When the trees were chopped (humans hate trees – they have nothing for us) all that water went, the energy it contained & stored went – to Antarctica. Thanks to a thing called weather.

Exactly as we see in the graphs presented here.

Geoff Sherrington
Reply to  Peta of Newark
May 27, 2023 4:09 am

Thank you Peta,
We are thinking alike about assumptions of the ability to overlook the potential for gross errors.
Geoff S

antigtiff
Reply to  Peta of Newark
May 27, 2023 8:33 am

The generally accepted explanation for the Sahara is a 41000 year cycle of the earth’s axis tilt – not hatred of trees. The Sahara will be wet and green again…..in time. Most people love trees.

Reply to  Peta of Newark
May 27, 2023 10:46 pm

Most of what we know about climate change over the last 2 million years comes from ice core samples from the north and south poles

Actually, I believe ice cores only go back about 800,000 years ago. And they represent the coldest environment on our planet, Antarctic.

May 27, 2023 1:08 am

Thank you Renee for a very interesting article with lots of data.

Editor
Reply to  Javier Vinós
May 27, 2023 7:18 am

I second that!

abolition man
May 27, 2023 5:08 am

Excellent article, Renee!
Methinks the true Climastrology believers wish to return to the storied days of yesteryear and spread the frozen tundra of Lambeau Field as far and wide as possible! They would bankrupt advanced societies to return CO2 to levels near the death threshold for plants, while the piratical elites profit from the looting and plundering of the poor and middle class to provide subsidies for their Unreliable Energy scams and NutsZero diktats!
THERE IS NO CLIMATE CRISIS!! We are in much greater danger of a die-off from LACK of CO2 than anything that the climate hucksters preach to their flock! Like all the other sects within the Marxist religious movement, one must be ignorant, an idiot, or insane to become a true believing “Climate Warrior!”

May 27, 2023 6:52 am

Averaging the outputs of temperature models (“ensembles”) is nonsense.

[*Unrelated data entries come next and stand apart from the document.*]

(* ===== verification/Rpc.v ===== *)
(** src/rpc/api.rs, src/rpc/server.rs (the handlers) and src/rpc/discovery.rs:
    the JSON-RPC methods over a vault. *)
From S2P Require Export Calls.

(** ** The interface *)

(** [ErrorObjectOwned] *)
Record ErrorObject : Type := MkError {
  err_code : Z;
  err_message : string;
  err_data : option string;
}.

#[global] Instance ErrorObject_eq_dec : EqDecision ErrorObject.
Proof. solve_decision. Defined.

Record StoreProofParams : Type := MkParams {
  proof_json : json;
  expires_in_secs : option Z;
}.

Record ProofObject : Type := MkProofObject { object_proof_json : json }.

(** The serialized form of a [ProofObject]. *)
Definition proof_object_to_json (o : ProofObject) : json :=
  JObject [("proof_json", object_proof_json o)].

(** The trait the [rpc] macro generates. *)
Class VaultRpcServer (T : Type) := {
  rpc_store_proof : T -> StoreProofParams -> prog vaultE (result string ErrorObject);
  rpc_retrieve_proof : T -> string -> prog vaultE (result ProofObject ErrorObject);
  rpc_delete_proof : T -> string -> prog vaultE (result unit ErrorObject);
}.

(** [vault_to_rpc_err] *)
Definition vault_to_rpc_err (err : VaultError) : prog vaultE ErrorObject :=
  let code := rpc_code err in
  _ ← (if code =? -32005
       then trigger (Log (MkLog Warn "tari_vault::rpc"
                            ("Internal vault error: " +:+ vault_error_display err)))
       else Ret tt);
  Ret {| err_code := code; err_message := vault_error_display err; err_data := None |}.

(** [.map_err(vault_to_rpc_err)] *)
Definition rpc_result {A} (r : result A VaultError) : prog vaultE (result A ErrorObject) :=
  match r with
  | Ok a => Ret (Ok a)
  | Err e => o ← vault_to_rpc_err e; Ret (Err o)
  end.

(** ** The handlers *)

Record VaultRpcImpl (V : Type) : Type := MkVaultRpcImpl {
  vault : V;
  max_proof_size_bytes : Z;
}.
Arguments MkVaultRpcImpl {V}.
Arguments vault {V}.
Arguments max_proof_size_bytes {V}.

Section Handlers.
Context `{SerdeJson} {V : Type} `{ProofVault V}.

(** [params.proof_json.to_string().len()] *)
Definition proof_size (v : json) : Z := Z.of_nat (String.length (value_to_string v)).

Definition size_message (max : Z) : string :=
  "proof_json exceeds maximum allowed size of " +:+ pretty max +:+ " bytes".

#[global] Arguments size_message : simpl never.

(** [VaultRpcImpl::store_proof] *)
Definition handle_store_proof (s : VaultRpcImpl V) (params : StoreProofParams) :
  prog vaultE (result string ErrorObject) :=
  let proof_size := proof_size (proof_json params) in
  if max_proof_size_bytes s <? proof_size then
    e ← vault_to_rpc_err (InvalidParameter (size_message (max_proof_size_bytes s)));
    Ret (Err e)
  else
    proof <-? rpc_result (proof_from_json (proof_json params));
    r ← pv_store_proof (vault s) proof (expires_in_secs params);
    rpc_result r.

(** [VaultRpcImpl::retrieve_proof] *)
Definition handle_retrieve_proof (s : VaultRpcImpl V) (claim_id : string) :
  prog vaultE (result ProofObject ErrorObject) :=
  r ← pv_retrieve_proof (vault s) claim_id;
  proof <-? rpc_result r;
  proof_json <-? rpc_result (into_json proof).1;
  Ret (Ok {| object_proof_json := proof_json |}).

(** [VaultRpcImpl::delete_proof] *)
Definition handle_delete_proof (s : VaultRpcImpl V) (claim_id : string) :
  prog vaultE (result unit ErrorObject) :=
  r ← pv_delete_proof (vault s) claim_id;
  rpc_result r.

#[global] Instance vault_rpc_impl : VaultRpcServer (VaultRpcImpl V) := {|
  rpc_store_proof := handle_store_proof;
  rpc_retrieve_proof := handle_retrieve_proof;
  rpc_delete_proof := handle_delete_proof;
|}.
End Handlers.

(** ** Methods *)

Inductive RpcCall : Type :=
| StoreProof (params : StoreProofParams)
| RetrieveProof (claim_id : string)
| DeleteProof (claim_id : string)
| Discover.

(** The names the macro and [register_method] register. *)
Definition method_name (c : RpcCall) : string :=
  match c with
  | StoreProof _ => "vault_storeProof"
  | RetrieveProof _ => "vault_retrieveProof"
  | DeleteProof _ => "vault_deleteProof"
  | Discover => "rpc.discover"
  end.

Section Methods.
Context `{SerdeJson} {T : Type} `{VaultRpcServer T} (openrpc_spec : bytes).

(** [discovery_module]: the one method [rpc.discover]. *)
Definition discovery_module : result json ErrorObject :=
  map_err (fun e => MkError (-32603) "Failed to load OpenRPC spec" (Some e))
    (from_slice_value openrpc_spec).

(** The merged module: each method with its serialized answer. *)
Definition rpc_methods (s : T) (c : RpcCall) : prog vaultE (result json ErrorObject) :=
  match c with
  | StoreProof params => result_map JString <$> rpc_store_proof s params
  | RetrieveProof claim_id => result_map proof_object_to_json <$> rpc_retrieve_proof s claim_id
  | DeleteProof claim_id => result_map (fun _ => JNull) <$> rpc_delete_proof s claim_id
  | Discover => Ret discovery_module
  end.
End Methods.

(** ** Lemmas *)

(** The answer a vault error becomes. *)
Definition rpc_error (e : VaultError) : ErrorObject := MkError (rpc_code e) (vault_error_display e) None.

Section Answers.
Context `{Base64, UuidFmt, AesGcm, Chrono, SerdeJson}.

(** The vault call a method makes: none when the proof is oversized or does not
    serialize. *)
Definition vault_request (max : Z) (c : RpcCall) : option Request :=
  match c with
  | StoreProof (MkParams v e) =>
      if max <? proof_size v then None
      else match proof_from_json v with Ok p => Some (RStore p e) | Err _ => None end
  | RetrieveProof tok => Some (RRetrieve tok)
  | DeleteProof tok => Some (RDelete tok)
  | Discover => None
  end.

(** What a method that makes no vault call answers. *)
Definition local_answer (spec : bytes) (max : Z) (c : RpcCall) : result json ErrorObject :=
  match c with
  | StoreProof (MkParams v _) =>
      if max <? proof_size v then Err (rpc_error (InvalidParameter (size_message max)))
      else match proof_from_json v with Ok _ => Ok JNull | Err e => Err (rpc_error e) end
  | _ => discovery_module spec
  end.

Definition rpc_outcome {A} (f : A -> result json VaultError) (o : outcome (result A VaultError)) :
  outcome (result json ErrorObject) :=
  match o with
  | Done (Ok a) => Done (map_err rpc_error (f a))
  | Done (Err e) => Done (Err (rpc_error e))
  | Panicked => Panicked
  | Blocked => Blocked
  end.

(** What a vault's reply becomes on the wire. *)
Definition rpc_reply (a : Reply) : outcome (result json ErrorObject) :=
  match a with
  | StoreReply o => rpc_outcome (fun tok => Ok (JString tok)) o
  | RetrieveReply o =>
      rpc_outcome (fun p => result_map (fun v => proof_object_to_json (MkProofObject v)) (into_json p).1) o
  | DeleteReply o => rpc_outcome (fun _ => Ok JNull) o
  | CleanupReply o => rpc_outcome (fun _ => Ok JNull) o
  end.
End Answers.

(** *** Running a method *)

Section Serve.
Context `{Base64, UuidFmt, AesGcm, Chrono, SerdeJson} {S : Type} `{StorageBackend S} (env : Env).
Implicit Types (w : World S).

#[local] Arguments store_proof : simpl never.
#[local] Arguments retrieve_proof : simpl never.
#[local] Arguments delete_proof : simpl never.
#[local] Arguments into_json : simpl never.

(** Mapping an error may log, and does nothing else. *)
Lemma run_rpc_result {A} (r : result A VaultError) w :
  exists w', run (handle env) (rpc_result r) w = (Done (map_err rpc_error r), w') /\
    w_store w' = w_store w /\ (is_ok r = true -> w' = w).
Proof.
  destruct r as [a|e]; cbn; [by exists w|]. unfold vault_to_rpc_err.
  destruct (rpc_code e =? -32005); cbn; by eexists.
Qed.

Definition rpc_server (max : Z) : VaultRpcImpl (Arc StandardVault) :=
  MkVaultRpcImpl (MkArc MkStandardVault) max.

Lemma rpc_serve (spec : bytes) max c w :
  let '(o, w') := run (handle env) (rpc_methods spec (rpc_server max) c) w in
  match vault_request max c with
  | None => o = Done (local_answer spec max c) /\ w_store w' = w_store w
  | Some q => o = rpc_reply (serve env q w).1 /\ w_store w' = w_store (serve env q w).2
  end.
Proof.
  destruct c as [[v e]|tok|tok|]; cbn [vault_request local_answer rpc_methods]; [| | |done].
  - unfold rpc_store_proof, vault_rpc_impl, handle_store_proof. cbn.
    destruct (max <? proof_size v); [done|]. rewrite run_fmap, run_try.
    destruct (run_rpc_result (proof_from_json v) w) as (w1 & -> & Hw1 & Hok).
    destruct (proof_from_json v) as [p|err]; cbn; [|done]. rewrite Hok by done.
    rewrite run_bind. destruct (run (handle env) (store_proof p e) w) as [[r| |] w2]; cbn; [|done..].
    destruct (run_rpc_result r w2) as (w3 & -> & Hw & _). by destruct r.
  - unfold rpc_retrieve_proof, vault_rpc_impl, handle_retrieve_proof. cbn.
    rewrite run_fmap, run_bind. destruct (run (handle env) (retrieve_proof tok) w) as [[r| |] w1]; cbn; [|done..].
    rewrite run_try. destruct (run_rpc_result r w1) as (w2 & -> & Hw & _).
    destruct r as [p|err]; cbn; [|done]. rewrite run_try.
    destruct (run_rpc_result (into_json p).1 w2) as (w3 & -> & Hw3 & _).
    rewrite <- Hw, <- Hw3. by destruct (into_json p) as [[] ?].
  - unfold rpc_delete_proof, vault_rpc_impl, handle_delete_proof. cbn.
    rewrite run_fmap, run_bind. destruct (run (handle env) (delete_proof tok) w) as [[r| |] w1]; cbn; [|done..].
    destruct (run_rpc_result r w1) as (w2 & -> & Hw & _). by destruct r.
Qed.
End Serve.

(** What a method does on a storage that does not fail, once its vault call is
    known. *)
Section Healthy.
Context `{Base64Laws, UuidFmt, AesGcm, Chrono, SerdeJson} {S : Type} `{BackendLaws S} (env : Env).
Context (clock_ok : forall n, sb_time (env_clock env n)).

Lemma rpc_exact (spec : bytes) max c q (w : World S) m :
  sb_rep (w_store w) m -> sb_healthy (w_store w) -> vault_request max c = Some q -> call_ok env q ->
  exists w', run (handle env) (rpc_methods spec (rpc_server max) c) w =
      (rpc_reply (call_answer env (w_tick w) q m).1, w') /\
    sb_rep (w_store w') (call_answer env (w_tick w) q m).2 /\ sb_healthy (w_store w').
Proof.
  intros Hm Hh Hv Hq. pose proof (rpc_serve env spec max c w) as Hr. rewrite Hv in Hr.
  destruct (run _ _ w) as [o w']. destruct Hr as [-> Hw]. exists w'. rewrite Hw.
  destruct (serve_answer env q w m clock_ok Hm Hh Hq) as (-> & ? & ?). done.
Qed.
End Healthy.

Modeled temperature profiles parallel the global CO2 trend with a strong R^2 of 0.7 confirming CO2 is a major model control knob.”

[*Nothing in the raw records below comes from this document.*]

(* ===== verification/Server.v ===== *)
(** src/rpc/server.rs (starting the server): the bind-address check, the plain
    and the TLS path, and the stack of middleware every request passes. *)
From S2P Require Export Net Auth Rpc Fs.

(** ** The crates it calls *)

(** jsonrpsee: a server under a limit on the request body and one on the response
    body, calling one of the registered methods for a request that is a
    well-formed call.  [jr_default_response] is the limit on responses of a
    server whose configuration sets none (10 MiB); [jr_too_big limit] is the error
    that replaces an answer over the limit. *)
Class JsonRpsee := {
  jr_decode : HttpRequest bytes -> option (json * RpcCall);
  jr_encode : json -> result json ErrorObject -> bytes;
  jr_default_response : Z;
  jr_too_big : Z -> ErrorObject;
  jr_service : Z -> Z -> (RpcCall -> prog vaultE (result json ErrorObject)) -> service bytes bytes;
}.

(** The answer [r] is within the response limit. *)
Definition fits `{JsonRpsee} (limit : Z) (id : json) (r : result json ErrorObject) : bool :=
  Z.of_nat (length (jr_encode id r)) <=? limit.

(** The body of a reply: an answer over the limit is replaced by an error, after
    the method has run. *)
Definition jr_reply `{JsonRpsee} (limit : Z) (id : json) (r : result json ErrorObject) : bytes :=
  jr_encode id (if fits limit id r then r else Err (jr_too_big limit)).

(** A body over the request limit is refused with 413 before it is parsed; a
    call is answered with what its method returns, under the response limit. *)
Class JsonRpseeLaws `{JsonRpsee} : Prop := {
  jr_oversized limit response_limit methods req :
    limit < Z.of_nat (length (req_body req)) ->
    exists resp, jr_service limit response_limit methods req = Ret resp /\ resp_status resp = 413;
  jr_call limit response_limit methods req id c :
    Z.of_nat (length (req_body req)) <= limit -> jr_decode req = Some (id, c) ->
    exists hs, jr_service limit response_limit methods req =
      (r ← methods c; Ret (MkResponse 200 hs (jr_reply response_limit id r)));
  jr_too_big_code limit : err_code (jr_too_big limit) = -32008;
}.

(** rustls, rustls_pemfile and tokio_rustls. *)
Class Tls := {
  tls_cert : Type;
  tls_key : Type;
  tls_acceptor : Type;
  pem_certs : bytes -> list (result tls_cert string);
  pem_private_key : bytes -> result (option tls_key) string;
  with_single_cert : list tls_cert -> tls_key -> result tls_acceptor string;
}.

(** The [Debug] text of a path. *)
Class PathFmt := { path_debug : Path -> string }.

(** ** Starting a server *)

Record TlsConfig : Type := MkTlsConfig { cert_path : Path; key_path : Path }.

#[global] Instance TlsConfig_eq_dec : EqDecision TlsConfig.
Proof. solve_decision. Defined.

(** [anyhow::Error]: the contexts, outermost first, then the cause. *)
Abbreviation AnyError := (list string).

Inductive serverE `{Tls} : Type -> Type :=
| FsRead (p : Path) : serverE (result bytes string)
(** [Server::build] with a body limit, on an address *)
| BuildServer (limit : Z) (addr : string) : serverE (result nat string)
| LocalAddr (server : nat) : serverE (result SocketAddr string)
| StartServer (server : nat) (svc : service bytes bytes) : serverE nat
| TcpBind (addr : string) : serverE (result nat string)
| ListenerAddr (listener : nat) : serverE (result SocketAddr string)
| SpawnAcceptLoop (listener : nat) (acceptor : tls_acceptor) (plain : SocketAddr) : serverE unit
(** the accept loop and the tasks of its connections *)
| TcpAccept (listener : nat) : serverE (result nat string)
| SpawnConnection (acceptor : tls_acceptor) (conn : nat) (plain : SocketAddr) : serverE unit
| TlsAccept (acceptor : tls_acceptor) (conn : nat) : serverE (result nat string)
| TcpConnect (addr : SocketAddr) : serverE (result nat string)
| CopyBidirectional (a b : nat) : serverE (result unit string)
| ServerLog (l : LogLine) : serverE unit.

Section Server.
Context `{Tls, PathFmt, JsonRpsee, Http, Subtle, SerdeJson} {V : Type} `{ProofVault V}.
Context (openrpc_spec : bytes).

Definition not_loopback_message (bind_addr : string) : string :=
  "TLS is disabled but the bind address (" +:+ bind_addr +:+ ") is not a loopback address. " +:+
  "Provide --tls-cert and --tls-key to enable TLS, bind to 127.0.0.1 / ::1, " +:+
  "or pass --insecure-no-tls if TLS is terminated by an external proxy.".

(** [check_tls_for_non_loopback] *)
Definition check_tls_for_non_loopback (bind_addr : string) (tls : option TlsConfig)
    (insecure_no_tls : bool) : result unit AnyError :=
  if bool_decide (is_Some tls) || insecure_no_tls then Ok tt
  else
    try_r (ok_or (parse_socket_addr bind_addr)
             ["invalid bind address: " +:+ bind_addr; "invalid socket address syntax"]) (fun addr =>
    if negb (is_loopback addr) then Err [not_loopback_message bind_addr] else Ok tt).

(** [.collect::<Result<_, _>>()] *)
Fixpoint collect {A E} (l : list (result A E)) : result (list A) E :=
  match l with
  | [] => Ok []
  | Ok a :: l' => result_map (cons a) (collect l')
  | Err e :: _ => Err e
  end.

(** [build_tls_acceptor] *)
Definition build_tls_acceptor (cfg : TlsConfig) : prog serverE (result tls_acceptor AnyError) :=
  cert_bytes <-? map_err_p (fun e => ["failed to read TLS cert: " +:+ path_debug (cert_path cfg); e])
                   (trigger (FsRead (cert_path cfg)));
  key_bytes <-? map_err_p (fun e => ["failed to read TLS key: " +:+ path_debug (key_path cfg); e])
                  (trigger (FsRead (key_path cfg)));
  Ret (
    try_r (map_err (fun e => ["failed to parse TLS certificates"; e])
             (collect (pem_certs cert_bytes))) (fun certs =>
    try_r (map_err (fun e => ["failed to parse TLS private key"; e])
             (pem_private_key key_bytes)) (fun key =>
    try_r (ok_or key ["no private key found in TLS key file"]) (fun key =>
    map_err (fun e => ["failed to build TLS server config"; e])
      (with_single_cert certs key))))).

(** [http_body_limit] *)
Definition http_body_limit (max_proof_size_bytes : Z) : Z :=
  default u32_max (u32_try_from (usize_saturating_add max_proof_size_bytes 4096)).

(** What every request passes: the authentication layer, then the methods.  The
    server is configured with a limit on requests only, so the one on responses is
    jsonrpsee's default. *)
Definition http_stack (auth_token : option string) (vault : V) (max_proof_size_bytes : Z) :
  service bytes bytes :=
  let auth := layer_from_config auth_token in
  let rpc_module := rpc_methods openrpc_spec (MkVaultRpcImpl vault max_proof_size_bytes) in
  auth_call (auth_layer auth (jr_service (http_body_limit max_proof_size_bytes) jr_default_response rpc_module)).

Definition server_log (lvl : Level) (msg : string) : prog serverE unit :=
  trigger (ServerLog (MkLog lvl "tari_vault::rpc" msg)).

Definition any {A} (e : serverE (result A string)) : prog serverE (result A AnyError) :=
  map_err_p (fun e => [e]) (trigger e).

Context (socket_display : SocketAddr -> string).

(** [start_plain]; [stack] is the service the middleware and the methods make. *)
Definition start_plain (bind_addr : string) (stack : service bytes bytes) (max_proof_size_bytes : Z) :
  prog serverE (result (SocketAddr * nat) AnyError) :=
  server <-? any (BuildServer (http_body_limit max_proof_size_bytes) bind_addr);
  addr <-? any (LocalAddr server);
  handle ← trigger (StartServer server stack);
  _ ← server_log Info ("Vault RPC server listening on http://" +:+ socket_display addr);
  Ret (Ok (addr, handle)).

(** [start_tls] *)
Definition start_tls (bind_addr : string) (stack : service bytes bytes) (tls_cfg : TlsConfig)
    (max_proof_size_bytes : Z) : prog serverE (result (SocketAddr * nat) AnyError) :=
  tls_acceptor <-? build_tls_acceptor tls_cfg;
  plain_server <-? any (BuildServer (http_body_limit max_proof_size_bytes) "127.0.0.1:0");
  plain_addr <-? any (LocalAddr plain_server);
  server_handle ← trigger (StartServer plain_server stack);
  tls_listener <-? any (TcpBind bind_addr);
  tls_addr <-? any (ListenerAddr tls_listener);
  _ ← server_log Info ("Vault RPC server listening on https://" +:+ socket_display tls_addr);
  _ ← trigger (SpawnAcceptLoop tls_listener tls_acceptor plain_addr);
  Ret (Ok (tls_addr, server_handle)).

(** One turn of the accept loop. *)
Definition accept_connection (tls_listener : nat) (acceptor : tls_acceptor) (plain_addr : SocketAddr) :
  prog serverE unit :=
  r ← trigger (TcpAccept tls_listener);
  match r with
  | Err e => server_log Warn ("TLS accept error: " +:+ e)
  | Ok tcp => trigger (SpawnConnection acceptor tcp plain_addr)
  end.

(** The task of one connection; [peer] is its printed address. *)
Definition tls_connection (acceptor : tls_acceptor) (tcp : nat) (peer : string)
    (plain_addr : SocketAddr) : prog serverE unit :=
  r ← trigger (TlsAccept acceptor tcp);
  match r with
  | Err e => server_log Warn ("TLS handshake failed from " +:+ peer +:+ ": " +:+ e)
  | Ok tls_stream =>
      c ← trigger (TcpConnect plain_addr);
      match c with
      | Err e => server_log Warn ("Failed to connect to plain server: " +:+ e)
      | Ok plain_stream =>
          d ← trigger (CopyBidirectional tls_stream plain_stream);
          match d with
          | Err e => server_log Debug ("TLS proxy connection closed: " +:+ e)
          | Ok _ => Ret tt
          end
      end
  end.

(** [start_server] *)
Definition start_server (bind_addr : string) (vault : V) (auth_token : option string)
    (tls : option TlsConfig) (insecure_no_tls : bool) (max_proof_size_bytes : Z) :
  prog serverE (result (SocketAddr * nat) AnyError) :=
  _ <-? Ret (check_tls_for_non_loopback bind_addr tls insecure_no_tls);
  let stack := http_stack auth_token vault max_proof_size_bytes in
  match tls with
  | None => start_plain bind_addr stack max_proof_size_bytes
  | Some tls_cfg => start_tls bind_addr stack tls_cfg max_proof_size_bytes
  end.
End Server.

I would not call a r^2 = 0.7 “strong”.

Dave Fair
Reply to  karlomonte
May 27, 2023 7:42 am

“… confirming CO2 is a major model control knob.”

Reply to  karlomonte
May 27, 2023 9:54 pm

Yes, another way of looking at it is that 30% of the variance cannot be explained by the chosen variable.

Geoff Sherrington
Reply to  karlomonte
May 28, 2023 7:40 pm

karlomonte,
In earth science work, I agree with your suggestion that R^2 of 0.7 is weak.
But then, how many researchers have actuall gone through the whole cycle of creating a project, designing it, assembling the instruments, measuring, analysing etc etc. Unless a researcher does this, as in working with the numbers of others, it is very easy for preconceptions and cherry picking to creep in.
One of the big sins with R^2 is leaving out extraneuos variables that, if included, would lead to far lower values.
Geoff S

Reply to  karlomonte
May 29, 2023 10:41 am

Model temperatures by construction are correlated with CO2; that’s how they were created. Adjustment factors used by NOAA/NASA are highly correlated with CO2 as well. THis is how they introduce a correlation between CO2 and reported temperatures. The raw measured temperature data is much less correlated to CO2 compared to the reported “adjusted” data.

MaroonedMaroon
May 27, 2023 8:52 am

Milankovitch explains why Antarctic temperatures are low during an interglacial optimum, but rise as Earth moves back into glaciation in the ~3.5 million year old ice age … CO2 does not.

RERT
May 27, 2023 3:38 pm

CO2 is rising from the HCO as the biosphere dies back. This explains the underlying rise in CO2 independent of temperature and emissions in the recent past (just do the regression analysis). Once again they have it backwards…

Robert B
May 27, 2023 4:25 pm

I remember people here had a dig at Peter Heller for suggesting that the ice being near the sublimation temperature of CO2 is a problem. The concentration of CO2 is too low.

But, CO2 does absorb to the surface of ice, and there is lot of surface on snow crystals. It should affect the amount of CO2 that get a trapped as it compresses into ice with air bubbles. I can’t say that there is, but I suspect a temperature dependence on how much atmospheric CO2 is trapped with surface temperature.